(* ===== verification/EchoServer.v ===== *)
(** * spdk_echo_server: the echo server and its client

    The server's handlers for accepting and listening are the ones of
    KV_Store/spdk_server.c, over the same state; its own are the options, the
    handler of a readable socket and [main].  What the library and the system
    calls return are arguments. *)
From stdpp Require Import base gmap list strings.
From S2P Require Import Prelude Bytes KvServer.

(** *** spdk_server.c *)
Definition EINVAL : Z := 22.

(** The globals set by the options, the host, port and implementation of the
    server's context, and the rest of the server's state. *)
Record echo_server := EchoServer {
  g_host : option (list Z);
  g_port : Z;
  g_sock_impl_name : option (list Z);
  ctx_addr : option (list Z) * Z * option (list Z);
  ctx : server
}.

Definition on_ctx {A} (c : M server A) : M echo_server A := λ g,
  match c (ctx g) with
  | Ok a s => Ok a (EchoServer (g_host g) (g_port g) (g_sock_impl_name g) (ctx_addr g) s)
  | Throw e s => Throw e (EchoServer (g_host g) (g_port g) (g_sock_impl_name g) (ctx_addr g) s)
  | Undef => Undef
  | NoFuel => NoFuel
  end.

(** The handlers that are word for word those of KV_Store/spdk_server.c, but for
    a message that accepting prints. *)
Definition spdk_server_shutdown_callback : M echo_server unit := on_ctx KvServer.spdk_server_shutdown_callback.
Definition spdk_server_accept (waiting : list conn) : M echo_server (Z * list conn) :=
  on_ctx (KvServer.spdk_server_accept waiting).
Definition spdk_server_group_poll (rc : Z) : M echo_server Z := on_ctx (KvServer.spdk_server_group_poll rc).
Definition spdk_server_listen (sock : option Z) : M echo_server Z := on_ctx (KvServer.spdk_server_listen sock).
Definition sdpk_server_start (sock : option Z) : M echo_server unit :=
  let* rc := spdk_server_listen sock in
  when negb (bool_decide (rc = 0)%Z) then on_ctx (log (Stopped (-1))).

Section options.
(** [spdk_strtol(arg, 10)] *)
Context (strtol : list Z → Z).

Definition spdk_server_app_parse (ch : Z) (arg : list Z) : M echo_server Z :=
  if bool_decide (ch = 72)%Z (* H *) then
    modify (λ g, EchoServer (Some arg) (g_port g) (g_sock_impl_name g) (ctx_addr g) (ctx g)) ;;
    ret 0%Z
  else if bool_decide (ch = 80)%Z (* P *) then
    modify (λ g, EchoServer (g_host g) (to_int (strtol arg)) (g_sock_impl_name g) (ctx_addr g) (ctx g)) ;;
    let* p := gets g_port in
    if bool_decide (p < 0)%Z then ret p else ret 0%Z
  else if bool_decide (ch = 78)%Z (* N *) then
    modify (λ g, EchoServer (g_host g) (g_port g) (Some arg) (ctx_addr g) (ctx g)) ;;
    ret 0%Z
  else ret (- EINVAL)%Z.

(** [spdk_app_parse_args] calls it for one option after another until one is
    refused; its own result is not looked at. *)
Fixpoint spdk_app_parse_args (opts : list (Z * list Z)) : M echo_server unit :=
  match opts with
  | [] => ret tt
  | (ch, arg) :: opts =>
      let* rc := spdk_server_app_parse ch arg in
      when bool_decide (rc = 0)%Z then spdk_app_parse_args opts
  end.

(** [main]; [sock] is what [spdk_sock_listen] returns in the start function. *)
Definition main (opts : list (Z * list Z)) (sock : option Z) : M echo_server unit :=
  spdk_app_parse_args opts ;;
  modify (λ g, EchoServer (g_host g) (g_port g) (g_sock_impl_name g)
    (g_host g, g_port g, g_sock_impl_name g) (ctx g)) ;;
  sdpk_server_start sock.
End options.

(** The handler of a readable socket: [n] and [data] are what [spdk_sock_recv]
    returns, [written] what [spdk_sock_writev] returns; the rest of the buffer
    is not looked at. *)
Definition spdk_server_callback (sock : Z) (n : Z) (data : list Z) (written : Z) : M server unit :=
  if bool_decide (n < 0)%Z then ret tt
  else if bool_decide (n = 0)%Z then
    log (Removed sock) ;; log (Closed sock)
  else
    modify (λ s, Server (buf s) (saved s) (to_int (bytes_in s + n)) (bytes_out s) (listener s) (running s) (net s)) ;;
    log (Written sock (take (Z.to_nat n) data)) ;;
    let m := to_int written in
    when bool_decide (m > 0)%Z then count_out m.

(** *** client.cpp *)

(** [std::stoi] *)
Definition is_space (c : Z) : bool := bool_decide (c = 32)%Z || bool_decide (9 <= c <= 13)%Z.
Fixpoint skip_spaces (s : list Z) : list Z :=
  match s with c :: s' => if is_space c then skip_spaces s' else s | [] => [] end.
Fixpoint digits (s : list Z) : list Z :=
  match s with
  | c :: s' => if bool_decide (48 <= c <= 57)%Z then (c - 48)%Z :: digits s' else []
  | [] => []
  end.
Definition stoi {S} (s : list Z) : M S Z :=
  let s := skip_spaces s in
  let '(sign, s) :=
    match s with
    | c :: s' => if bool_decide (c = 45)%Z then ((-1)%Z, s') else if bool_decide (c = 43)%Z then (1%Z, s') else (1%Z, s)
    | [] => (1%Z, [])
    end in
  match digits s with
  | [] => throw "invalid_argument"
  | ds =>
      let v := (sign * foldl (λ a d, 10 * a + d) 0 ds)%Z in
      if bool_decide (- 2 ^ 31 <= v < 2 ^ 31)%Z then ret v else throw "out_of_range"
  end.

(** What the client prints, and the closing of its socket. *)
Inductive cline :=
| c_connecting (host : list Z) (port : Z)
| c_socket_error
| c_invalid (host : list Z)
| c_connect_failed
| c_connected
| c_sending (message : list Z)
| c_send_failed
| c_sent (n : Z)
| c_recv_failed
| c_peer_closed
| c_received (text : list Z)
| c_close (sock : Z)
| c_closed.

(** The results of the system calls; [r_recv len] is the result and the bytes
    of a [recv] of at most [len] bytes. *)
Record syscalls := Syscalls {
  r_socket : Z;
  r_pton : list Z → Z;
  r_connect : list Z → Z → Z;
  r_send : list Z → Z;
  r_recv : nat → Z * list Z
}.

Definition cprint (x : cline) : M (list cline) unit := modify (λ o, o ++ [x]).
Definition CLIENT_BUFFER : nat := 1024.

(** The last part of [main]: the echo. *)
Definition client_receive (k : syscalls) : M (list cline) unit :=
  let '(bytes_received, data) := r_recv k (CLIENT_BUFFER - 1) in
  if bool_decide (bytes_received < 0)%Z then cprint c_recv_failed
  else if bool_decide (bytes_received = 0)%Z then cprint c_peer_closed
  else
    match cstring (take (Z.to_nat bytes_received) data ++ [0%Z]) with
    | Some text => cprint (c_received text)
    | None => undef
    end.

(** [argv], the program's name first. *)
Definition client_main (k : syscalls) (argv : list (list Z)) : M (list cline) Z :=
  let host := default (chars "127.0.0.1") (argv !! 1) in
  let* port := match argv !! 2 with Some a => stoi a | None => ret 8888%Z end in
  let message := default (chars "Hello SPDK Server!") (argv !! 3) in
  cprint (c_connecting host port) ;;
  let sockfd := r_socket k in
  if bool_decide (sockfd < 0)%Z then cprint c_socket_error ;; ret 1%Z
  else if bool_decide (r_pton k host <= 0)%Z && negb (bool_decide (host = chars "localhost")) then
    cprint (c_invalid host) ;; cprint (c_close sockfd) ;; ret 1%Z
  else if bool_decide (r_connect k host port < 0)%Z then
    cprint c_connect_failed ;; cprint (c_close sockfd) ;; ret 1%Z
  else
    cprint c_connected ;;
    cprint (c_sending message) ;;
    let bytes_sent := r_send k message in
    if bool_decide (bytes_sent < 0)%Z then cprint c_send_failed ;; cprint (c_close sockfd) ;; ret 1%Z
    else
      cprint (c_sent bytes_sent) ;;
      client_receive k ;;
      cprint (c_close sockfd) ;;
      cprint c_closed ;;
      ret 0%Z.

* * * * * * *

● **Problem details**
Lines containing the word "that": copy every one of them from the records above.

● **Exercise output**
(** The handlers that are word for word those of KV_Store/spdk_server.c, but for
    a message that accepting prints. *)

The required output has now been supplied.